──────── Supplied entries ────────

(** C3, as stated, fails in the shade-aware variant: in
    [{"green": [.., "both"], "red": [.., "both"]}] the last group containing
    ["both"] is the red one, and [GroupedColorFunc] answers with a shade from
    the green colour function, not from the red one. *)
Lemma shade_aware_not_last_write_wins :
  is_dict sample_groups
  ∧ last_match sample_groups "both" = Some "red"
  ∧ ∃ g f_red,
      GroupedColorFunc_init sample_single_color_func sample_groups "grey"
      = Ok g
      ∧ sample_single_color_func "red" = Ok f_red
      ∧ GroupedColorFunc_call "both" ∅ (Heap g 0)
        = (Ok "green-light", Heap g 1)
      ∧ call_color_func f_red "both" ∅ (Heap g 0)
        = (Ok "red-light", Heap g 1)
      ∧ GroupedColorFunc_get_color_func "both" (Heap g 0)
        ≠ (Ok f_red, Heap g 0).
Proof.
  split; [by_evaluation|]. split; [by vm_compute|].
  exists sample_grouped, (sample_color_func "red").
  split; [reflexivity|]. split; [reflexivity|].
  split; [by vm_compute|]. split; [by vm_compute|].
  rewrite get_color_func_run. intros [= Hf].
  apply (f_equal (λ f : color_func nat nat, (f "both" ∅ 0).1)) in Hf.
  vm_compute in Hf. discriminate Hf.
Qed.

Lemma last_write_wins_simple_only_witness :
  (∃ s, SimpleGroupedColorFunc_init sample_groups "grey" = Ok s
        ∧ word_to_color s !! "both" = last_match sample_groups "both"
        ∧ ∀ (kwargs : Kwargs nat) (wd : nat),
            SimpleGroupedColorFunc_call "both" kwargs (Heap s wd)
            = (Ok (default "grey" (last_match sample_groups "both")),
               Heap s wd))
  ∧ (∀ g wd, GroupedColorFunc_init sample_single_color_func sample_groups
               "grey" = Ok g →
       GroupedColorFunc_get_color_func "both" (Heap g wd)
       = (sample_single_color_func
            (default "grey" (first_match sample_groups "both")),
          Heap g wd)).
Proof.
  exact (last_write_wins_simple_only sample_single_color_func
           sample_groups "grey" "both").
Defined.

Lemma eager_and_lazy_validation_witness :
  GroupedColorFunc_init sample_single_color_func
    [("green", ["simple"]); ("", ["hard"])] "grey"
  = Raise InvalidColorSpec
  ∧ ∃ s, SimpleGroupedColorFunc_init [("green", ["simple"]); ("", ["hard"])]
           "grey" = Ok s
         ∧ word_to_color s !! "hard" = Some ""
         ∧ SimpleGroupedColorFunc_call (Value := nat) "hard" ∅ (Heap s 0)
           = (Ok "", Heap s 0)
         ∧ apply_color sample_parse_color
             (SimpleGroupedColorFunc_call (Value := nat) "hard" ∅) (Heap s 0)
           = (Raise InvalidColorSpec, Heap s 0).
Proof.
  destruct (eager_and_lazy_validation sample_single_color_func
              sample_parse_color [("green", ["simple"]); ("", ["hard"])]
              "grey")
    as (_ & _ & (s & Hs & _ & Hindex & _ & Hcall) & Hboth).
  split.
  - apply (Hboth "hard").
    + intros c. unfold sample_single_color_func, sample_parse_color.
      by destruct (decide (c = "")).
    + intros c e. unfold sample_single_color_func.
      destruct (decide (c = "")); [by intros [= <-]|done].
    + reflexivity.
  - exists s. split; [exact Hs|]. split; [exact (Hindex "hard")|].
    destruct (Hcall "hard" ∅ 0) as (Hc & _ & Ha).
    split; [exact Hc|exact Ha].
Defined.

Lemma repeated_resolution_stable_witness :
  ∃ v, call_each
         (replicate 3 (SimpleGroupedColorFunc_call (Value := nat) "easy" ∅))
         (Heap {| word_to_color := invert_groups sample_groups ∅;
                  default_color := "grey" |} 0)
       = (replicate 3 (Ok v),
          Heap {| word_to_color := invert_groups sample_groups ∅;
                  default_color := "grey" |} 0).
Proof.
  apply (proj1 (repeated_resolution_stable (World := nat) "easy" ∅ 3)).
Defined.

Lemma flat_lookup_is_first_match_witness :
  (∃ s, SimpleGroupedColorFunc_init
          [("green", ["simple"; "easy"]); ("red", ["complex"; "hard"])] "grey"
        = Ok s
        ∧ ∀ (kwargs : Kwargs nat) (wd : nat),
            SimpleGroupedColorFunc_call "hard" kwargs (Heap s wd)
            = (Ok (first_match_or_default
                     [("green", ["simple"; "easy"]);
                      ("red", ["complex"; "hard"])] "grey" "hard"),
               Heap s wd))
  ∧ (∀ g wd, GroupedColorFunc_init sample_single_color_func
               [("green", ["simple"; "easy"]); ("red", ["complex"; "hard"])]
               "grey" = Ok g →
       GroupedColorFunc_get_color_func "hard" (Heap g wd)
       = (sample_single_color_func
            (first_match_or_default
               [("green", ["simple"; "easy"]); ("red", ["complex"; "hard"])]
               "grey" "hard"),
          Heap g wd)).
Proof.
  apply (flat_lookup_is_first_match sample_single_color_func
           [("green", ["simple"; "easy"]); ("red", ["complex"; "hard"])]
           "grey" "hard").
  intros i j p q word Hp Hq Hwp Hwq.
  destruct i as [|[|i]], j as [|[|j]]; simplify_eq/=; try done;
    exfalso; revert Hwp Hwq; rewrite !elem_of_cons, !elem_of_nil;
    intros [->|[->|[]]] [?|[?|[]]]; discriminate.
Defined.

Lemma metadata_ignored_witness :
  SimpleGroupedColorFunc_call "easy" (<["font_size" := 12]> ∅)
    (Heap {| word_to_color := invert_groups sample_groups ∅;
             default_color := "grey" |} 0)
  = SimpleGroupedColorFunc_call "easy" (<["orientation" := 2]> ∅)
      (Heap {| word_to_color := invert_groups sample_groups ∅;
               default_color := "grey" |} 0).
Proof. apply (proj1 (metadata_ignored "easy")). Defined.

Lemma simple_resolution_total_witness :
  ∃ v, SimpleGroupedColorFunc_call (Value := nat) "banana" ∅
         (Heap {| word_to_color := invert_groups sample_groups ∅;
                  default_color := "grey" |} 0)
       = (Ok v, Heap {| word_to_color := invert_groups sample_groups ∅;
                        default_color := "grey" |} 0).
Proof. apply (proj2 simple_resolution_total). Defined.

Lemma resolver_never_mutated_witness :
  self (GroupedColorFunc_call "easy" ∅ (Heap sample_grouped 0)).2
  = sample_grouped.
Proof.
  apply (proj1 (proj2 (proj2 resolver_never_mutated)) "easy" ∅
           (Heap sample_grouped 0)).
Defined.

Lemma first_match_wins_shade_aware_witness :
  (∃ f, sample_single_color_func "green" = Ok f
        ∧ ∀ wd, GroupedColorFunc_get_color_func "both" (Heap sample_grouped wd)
                = (Ok f, Heap sample_grouped wd))
  ∧ (∃ s, SimpleGroupedColorFunc_init sample_groups "grey" = Ok s
          ∧ ∀ (kwargs : Kwargs nat) (wd : nat),
              SimpleGroupedColorFunc_call "both" kwargs (Heap s wd)
              = (Ok "red", Heap s wd))
  ∧ "green" ≠ "red".
Proof.
  apply (first_match_wins_shade_aware sample_single_color_func
           [] "green" ["simple"; "easy"; "both"] []
           "red" ["complex"; "hard"; "both"] [] "grey" "both" sample_grouped);
    first [reflexivity | by_evaluation].
Defined.

(** ** Further properties of the two classes and of the script *)

Example text_as_in_the_script :
  String.length Script.text = 779
  ∧ length (filter (λ c, c = Ascii.ascii_of_nat 194)
              (String.list_ascii_of_string Script.text)) = 10
  ∧ length (filter (λ c, c = Ascii.ascii_of_nat 10)
              (String.list_ascii_of_string Script.text)) = 92
  ∧ is_prefix "signalp" (lower Script.text) = true.
Proof. by vm_compute. Qed.

Section MoreIndex.
Implicit Types (items : list (string * list string)) (word color : string).

Lemma groups_of_nil items word :
  groups_of items word = [] ↔ Forall (λ p, word ∉ p.2) items.
Proof.
  split; [|apply groups_of_absent].
  unfold groups_of. induction items as [|p items IH]; [done|].
  rewrite filter_cons. destruct (decide (word ∈ p.2)); [done|].
  intros H. constructor; [done|]. by apply IH.
Qed.

Lemma last_match_None items word :
  last_match items word = None ↔ Forall (λ p, word ∉ p.2) items.
Proof.
  rewrite <- groups_of_nil. unfold last_match.
  rewrite fmap_None. apply last_None.
Qed.

Lemma first_match_None items word :
  first_match items word = None ↔ Forall (λ p, word ∉ p.2) items.
Proof.
  rewrite <- groups_of_nil. unfold first_match.
  rewrite fmap_None. apply head_None.
Qed.

Lemma last_match_Some items word color :
  last_match items word = Some color →
  ∃ words, (color, words) ∈ items ∧ word ∈ words.
Proof.
  unfold last_match.
  destruct (last (groups_of items word)) as [[c ws]|] eqn:Hp; [|done].
  intros [= <-]. apply last_Some_elem_of in Hp.
  apply list_elem_of_filter in Hp as [Hw Hp]. by exists ws.
Qed.

Lemma groups_of_same_members items items' word :
  Forall2 (λ p q, p.1 = q.1 ∧ ∀ w, w ∈ p.2 ↔ w ∈ q.2) items items' →
  (groups_of items word).*1 = (groups_of items' word).*1.
Proof.
  unfold groups_of.
  induction 1 as [|[c ws] [c' ws'] items items' [Hc Hw] _ IH]; [done|].
  cbn [fst snd] in *. subst c'. rewrite !filter_cons. cbn [fst snd].
  destruct (decide (word ∈ ws)) as [Hin|Hnin].
  - rewrite decide_True by (by apply Hw). rewrite !fmap_cons. by rewrite IH.
  - by rewrite decide_False by (by rewrite <- Hw).
Qed.

Lemma fst_last {A B} (l : list (A * B)) : fst <$> last l = last l.*1.
Proof. by rewrite fmap_last. Qed.

Lemma fst_head {A B} (l : list (A * B)) : fst <$> head l = head l.*1.
Proof. by destruct l. Qed.

Lemma unambiguous_groups_short items word :
  unambiguous items → length (groups_of items word) ≤ 1.
Proof.
  induction items as [|[color words] items IH]; intros Hun; [simpl; lia|].
  unfold groups_of in *. rewrite filter_cons. simpl.
  destruct (decide (word ∈ words)) as [Hin|Hnin].
  - assert (Habs : Forall (λ p, word ∉ p.2) items).
    { apply Forall_lookup_2. intros j q Hq Hw.
      by specialize (Hun 0 (S j) (color, words) q word eq_refl Hq Hin Hw). }
    apply groups_of_absent in Habs. unfold groups_of in Habs.
    rewrite Habs. simpl. lia.
  - apply IH. intros i j p q w Hp Hq Hwp Hwq.
    by specialize (Hun (S i) (S j) p q w Hp Hq Hwp Hwq) as [= ->].
Qed.

Lemma groups_of_Permutation items items' word :
  items ≡ₚ items' → unambiguous items →
  groups_of items word = groups_of items' word.
Proof.
  intros Hperm Hun. pose proof (unambiguous_groups_short items word Hun) as Hlen.
  assert (Hg : groups_of items word ≡ₚ groups_of items' word)
    by (unfold groups_of; by rewrite Hperm).
  destruct (groups_of items word) as [|p [|? ?]]; simpl in Hlen; [| |lia].
  - by apply Permutation_nil_l in Hg.
  - by apply Permutation_singleton_l in Hg.
Qed.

────────

Work order
Write out a verbatim copy of the data, beginning with its first line and ending with the line that contains "is_dict sample_groups".

Task answer
(** C3, as stated, fails in the shade-aware variant: in
    [{"green": [.., "both"], "red": [.., "both"]}] the last group containing
    ["both"] is the red one, and [GroupedColorFunc] answers with a shade from
    the green colour function, not from the red one. *)
Lemma shade_aware_not_last_write_wins :
  is_dict sample_groups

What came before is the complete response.